Australia’s little known other “intervention” of 2003 wasn’t in the Middle East with the world’s eyes watching, but an effort to prevent a state collapse closer to home.

In July 2003, barely four months after Australia committed to sending troops into Iraq as part of the US-led “coalition of the willing”, and two years after it committed troops to the NATO-led force in Afghanistan, the Australian government also chose to intervene into its Pacific Ocean neighbour, Solomon Islands.  Just three hours flight from the Queensland coast of north eastern Australia, and also in the context of the post 9/11 “war on terror”, the small island nation of Solomon Islands had collapsed into armed chaos, and fears that it would collapse further and create a failed state on Australia’s doorstep, was the impetus behind the government’s decision.  There were also concerns over what came to be called an “arc of instability” to Australia’s north and northeast.  While this intervention was markedly different to the US-led wars in Afghanistan and Iraq in numerous ways, it too has struggled with an end point and exit strategy, and it came with a hefty price tag.

Solomon Islands, is a country of almost 1,000 islands, and a population of less than 600,000, with most inhabitants on the two main islands of Malaita and Guadalcanal – the latter whose harbour was the site of a famous World War Two naval battle between US and Japanese forces, and a poignant reminder of the vulnerability of Australia’s northern flanks to strategic threats.  The intervention in 2003 was Australia’s third intervention into a neighbouring country in seven years.  In 1997, Australia had intervened into Bougainville in Papua New Guinea, and two years later, Australia led the UN-mandated intervention into East Timor, both to Australia’s north.  The intervention into Solomon Islands, known as the Regional Assistance Mission to Solomon Islands (RAMSI), drew from these previous regional interventions, although the backdrop was clearly the new security context of a mounting fear of transnational terrorism, sombrely made clear by the killing of 88 Australians in a terrorist attack in Bali, Indonesia, in 2002.  In addition, both the think-tank the Australian Strategic Policy Institute and The Economist were forewarning of Solomon Islands becoming a failed state, which the Australian Prime Minister of the day, John Howard foresaw as enabling a “safe haven” for transnational criminals and terrorists.

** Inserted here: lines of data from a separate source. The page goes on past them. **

(* ===== verification/Upstream.v ===== *)
(** * Upstreams (src/src/proxy/upstream.rs, the types of src/src/proxy/context.rs)

    Query modes and backend types, the health tracker that decides whether an
    upstream is online, degraded or offline, and the generic REST adapter.  The
    HTTP exchange and the JSON decoders are third-party code: the adapter is a
    function of the reply ([HttpReply]) and of three decoders ([Decoders]). *)

From Stdlib Require Import SpecFloat.
From S2P Require Import Prelude Floats Text Types Retry.
Open Scope Z_scope.
Open Scope conproxy_scope.

(** ** Query modes *)

Inductive QueryMode := TextNative | VectorOnly | UnknownMode.
#[export] Instance QueryMode_eq_dec : EqDecision QueryMode.
Proof. solve_decision. Defined.

Definition supports_text (m : QueryMode) : bool :=
  match m with TextNative | UnknownMode => true | VectorOnly => false end.
Definition requires_embedding (m : QueryMode) : bool :=
  match m with VectorOnly => true | _ => false end.
Definition mode_from_u8 (v : Z) : QueryMode :=
  if v =? 1 then TextNative else if v =? 2 then VectorOnly else UnknownMode.
Definition mode_as_u8 (m : QueryMode) : Z :=
  match m with TextNative => 1 | VectorOnly => 2 | UnknownMode => 0 end.

(** ** Backend types *)

Inductive UpstreamType := FullTextSearch | VectorDatabase | Hybrid | UnknownType.
#[export] Instance UpstreamType_eq_dec : EqDecision UpstreamType.
Proof. solve_decision. Defined.

Definition is_fts (t : UpstreamType) : bool := match t with FullTextSearch | Hybrid => true | _ => false end.
Definition is_vector_db (t : UpstreamType) : bool := match t with VectorDatabase | Hybrid => true | _ => false end.
Definition type_is_known (t : UpstreamType) : bool := match t with UnknownType => false | _ => true end.
Definition score_range (t : UpstreamType) : f32 * f32 :=
  match t with
  | FullTextSearch => (f_zero, F32.of_Z 100)
  | VectorDatabase => (f_zero, F32.of_Z 1)
  | Hybrid => (f_zero, F32.of_Z 1)
  | UnknownType => (f_zero, F32.of_Z 1)
  end.
Definition type_from_u8 (v : Z) : UpstreamType :=
  if v =? 0 then FullTextSearch else if v =? 1 then VectorDatabase else if v =? 2 then Hybrid else UnknownType.
Definition type_to_u8 (t : UpstreamType) : Z :=
  match t with FullTextSearch => 0 | VectorDatabase => 1 | Hybrid => 2 | UnknownType => 3 end.
Definition type_as_str (t : UpstreamType) : str :=
  match t with
  | FullTextSearch => lit "fts"
  | VectorDatabase => lit "vector_db"
  | Hybrid => lit "hybrid"
  | UnknownType => lit "unknown"
  end.

(** ** Health *)

Inductive UpstreamStatus := Online | Degraded | Offline.
#[export] Instance UpstreamStatus_eq_dec : EqDecision UpstreamStatus.
Proof. solve_decision. Defined.

Record HealthTracker := {
  consecutive_failures : Z;
  consecutive_successes : Z;
  is_offline : Z;
  ht_total_requests : Z;
  failed_requests : Z;
  last_success_ms : Z;
  last_failure_ms : Z;
  offline_threshold : Z;
  recovery_threshold : Z;
  degraded_threshold : f32
}.

Definition with_thresholds (offline recovery : Z) (degraded : f32) : HealthTracker :=
  {| consecutive_failures := 0; consecutive_successes := 0; is_offline := 0; ht_total_requests := 0;
     failed_requests := 0; last_success_ms := 0; last_failure_ms := 0; offline_threshold := offline;
     recovery_threshold := recovery; degraded_threshold := degraded |}.
Definition HealthTracker_new : HealthTracker := with_thresholds 3 2 (F32.lit 1 10).

(** [now_ms] is the wall clock. *)
Definition ht_record_success (now_ms : Z) (h : HealthTracker) : HealthTracker :=
  let prev := consecutive_successes h in
  let successes := sat_add 32 prev 1 in
  {| consecutive_failures := 0;
     consecutive_successes := wrap 32 (prev + 1);
     is_offline := if (is_offline h =? 1) && (recovery_threshold h <=? successes) then 0 else is_offline h;
     ht_total_requests := wrap 32 (ht_total_requests h + 1);
     failed_requests := failed_requests h;
     last_success_ms := now_ms; last_failure_ms := last_failure_ms h;
     offline_threshold := offline_threshold h; recovery_threshold := recovery_threshold h;
     degraded_threshold := degraded_threshold h |}.
(** [select_failover] ignores the list it is given, so that a selection by
    predicate may return an upstream that does not satisfy it. *)
Lemma failover_ignores_predicate :
  fst (select_where (fun u => is_fts (pu_upstream_type u)) (demo_up_pool Failover)) = Some 1%nat /\
  is_fts (pu_upstream_type (demo_upstream "b" 1 0 VectorDatabase)) = false.
Proof. split; reflexivity. Qed.
(** The sum of the terms, from the left. *)
Definition rrf_sum (ts : list f32) : option f32 :=
  match ts with [] => None | x :: xs => Some (foldl F32.add x xs) end.

Lemma rrf_sum_snoc ts x :
  rrf_sum (ts ++ [x]) = Some (match rrf_sum ts with Some y => F32.add y x | None => x end).
Proof. destruct ts as [|y ts]; simpl; [done|]. by rewrite foldl_app. Qed.

(** The accumulator of a key after the documents [seen] with the terms [ts key]. *)
Definition table_ok (seen : list SearchResult) (ts : QueryHash -> list f32) m : Prop :=
  forall key, match m !! key with
  | Some a => rrf_sum (ts key) = Some (rrf_score a) /\ best_result a ∈ seen /\
      rrf_key (best_result a) = key /\
      forall r, r ∈ seen -> rrf_key r = key -> f_gt (score r) (score (best_result a)) = false
  | None => ts key = [] /\ forall r, r ∈ seen -> rrf_key r <> key
  end.

Lemma rrf_add_ok k rank r seen ts m :
  table_ok seen ts m ->
  table_ok (seen ++ [r]) (fun key => ts key ++ (if decide (rrf_key r = key) then [rrf_term k rank] else []))
    (rrf_add k rank r m).
Proof.
  intros Hok key. specialize (Hok key). unfold rrf_add.
  destruct (decide (rrf_key r = key)) as [Hk|Hk].
  - subst key. rewrite lookup_insert_eq, rrf_sum_snoc.
    destruct (m !! rrf_key r) as [a|]; simpl.
    + destruct Hok as (Hs & Hin & Hkey & Hbest). rewrite Hs. split; [done|].
      destruct (f_gt (score r) (score (best_result a))) eqn:E; split_and!; try done; try set_solver.
      intros x [Hx|Hx%list_elem_of_singleton]%elem_of_app Hxk; [|subst; apply f_gt_irrefl].
      destruct (f_gt (score x) (score r)) eqn:Ex; [|done]. rewrite <- (Hbest x Hx Hxk).
      unfold f_gt in *. symmetry. by apply (f_lt_trans _ (score r)).
    + destruct Hok as [-> Hno]. simpl. split_and!; [done|set_solver|done|].
      intros x [Hx|Hx%list_elem_of_singleton]%elem_of_app Hxk; [by destruct (Hno x Hx)|].
      subst. apply f_gt_irrefl.
  - rewrite lookup_insert_ne by done. rewrite app_nil_r. destruct (m !! key) as [a|].
    + destruct Hok as (Hs & Hin & Hkey & Hbest). split_and!; [done|set_solver|done|].
      intros x [Hx|Hx%list_elem_of_singleton]%elem_of_app Hxk; [auto|by subst].
    + destruct Hok as [Hs Hno]. split; [done|].
      intros x [Hx|Hx%list_elem_of_singleton]%elem_of_app; [auto|by subst].
Qed.

Lemma table_ok_ext seen ts ts' m : (forall key, ts key = ts' key) -> table_ok seen ts m -> table_ok seen ts' m.
Proof. intros Hts Hok key. specialize (Hok key). by rewrite <- Hts. Qed.
(** ** Properties of the comparison *)

Lemma xor_fold_zero a : forall acc b, length a = length b ->
  xor_fold acc a b = 0 <-> acc = 0 /\ a = b.
Proof.
  induction a as [|x a IH]; intros acc [|y b] Hl; simpl in *; try lia; [tauto|].
  rewrite IH by lia. rewrite Z.lor_eq_0_iff. split.
  - intros [[H1 H2%Z.lxor_eq] ->]. by subst.
  - intros [-> [= -> ->]]. by rewrite Z.lxor_nilpotent.
Qed.

Lemma constant_time_eq_spec a b : constant_time_eq a b = true <-> as_bytes a = as_bytes b.
Proof.
  unfold constant_time_eq, str_len. destruct (zlen (as_bytes a) =? zlen (as_bytes b)) eqn:E; simpl; reflect_Z.
  - rewrite Z.eqb_eq, xor_fold_zero by (unfold zlen in E; lia). tauto.
  - split; [done|]. intros Hab. by rewrite Hab in E.
Qed.

(** ** Properties of authentication *)


(** An agent without a limit of its own is not limited at all: the global limiter
    lets every request with an identity through. *)
Lemma agent_without_limit_unlimited now req c limiter key e :
  web_ui_enabled c = false -> extract_api_key req = Some key -> agent_of key c = Some e ->
  ae_rate_limiter e = None -> has_auth c = true ->
  fst (fst (protected now req c limiter)) = Pass (Some (ae_identity e)).
Proof.
  intros Hw Hk He Hl Ha. unfold protected, auth_middleware. rewrite Hw, Ha, Hk, He. simpl.
  unfold admit_agent. rewrite Hl. simpl. by destruct limiter.
Qed.

(** ** Properties of the registry *)

(** Registering an agent again under a new key leaves the old key valid, and
    removing the agent by its name does not remove it. *)
Lemma old_key_survives now c c' r :
  ac_id c = ac_id c' -> ac_api_key c <> ac_api_key c' -> ac_enabled c = true ->
  let r1 := register now c' (register now c r) in
  is_Some (agent_lookup (ac_api_key c) r1) /\
  is_Some (agent_lookup (ac_api_key c) (snd (remove_by_id (ac_id c) r1))).
Proof.
  intros Hid Hk He. unfold remove_by_id, agent_lookup. simpl. rewrite Hid, lookup_insert_eq. simpl.
  rewrite lookup_delete_ne by done. rewrite lookup_insert_ne by done. rewrite lookup_insert_eq. simpl.
  rewrite He. simpl. split; by eexists.
Qed.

However, unlike the heavy defence-focused wars in Afghanistan and Iraq, RAMSI had a number of distinctive components, and the context was quite dissimilar.  First, in 1998, Solomon Islands had descended into economic collapse, chaos and armed conflict sparked, in part, by significant transmigration from the island of Malaita into the capital city of Honiara on the neighbouring island of Guadalcanal and fuelling ethnic tensions between Malaitans and Gualese.  While the Solomon Islands casualty figures by 2003 were relatively low – particularly compared to the wars raging in Iraq and Afghanistan – forced evictions, and a population-wide fear of armed militants, and the incapacity of the government to respond effectively, were significant in creating insecurity and instability.  Particularly brutal militant activities emerged; murders, sexual assaults, criminality – including the looting of police weapons and police defections to militant groups – significant forced displacement, and widespread fear gripped the country.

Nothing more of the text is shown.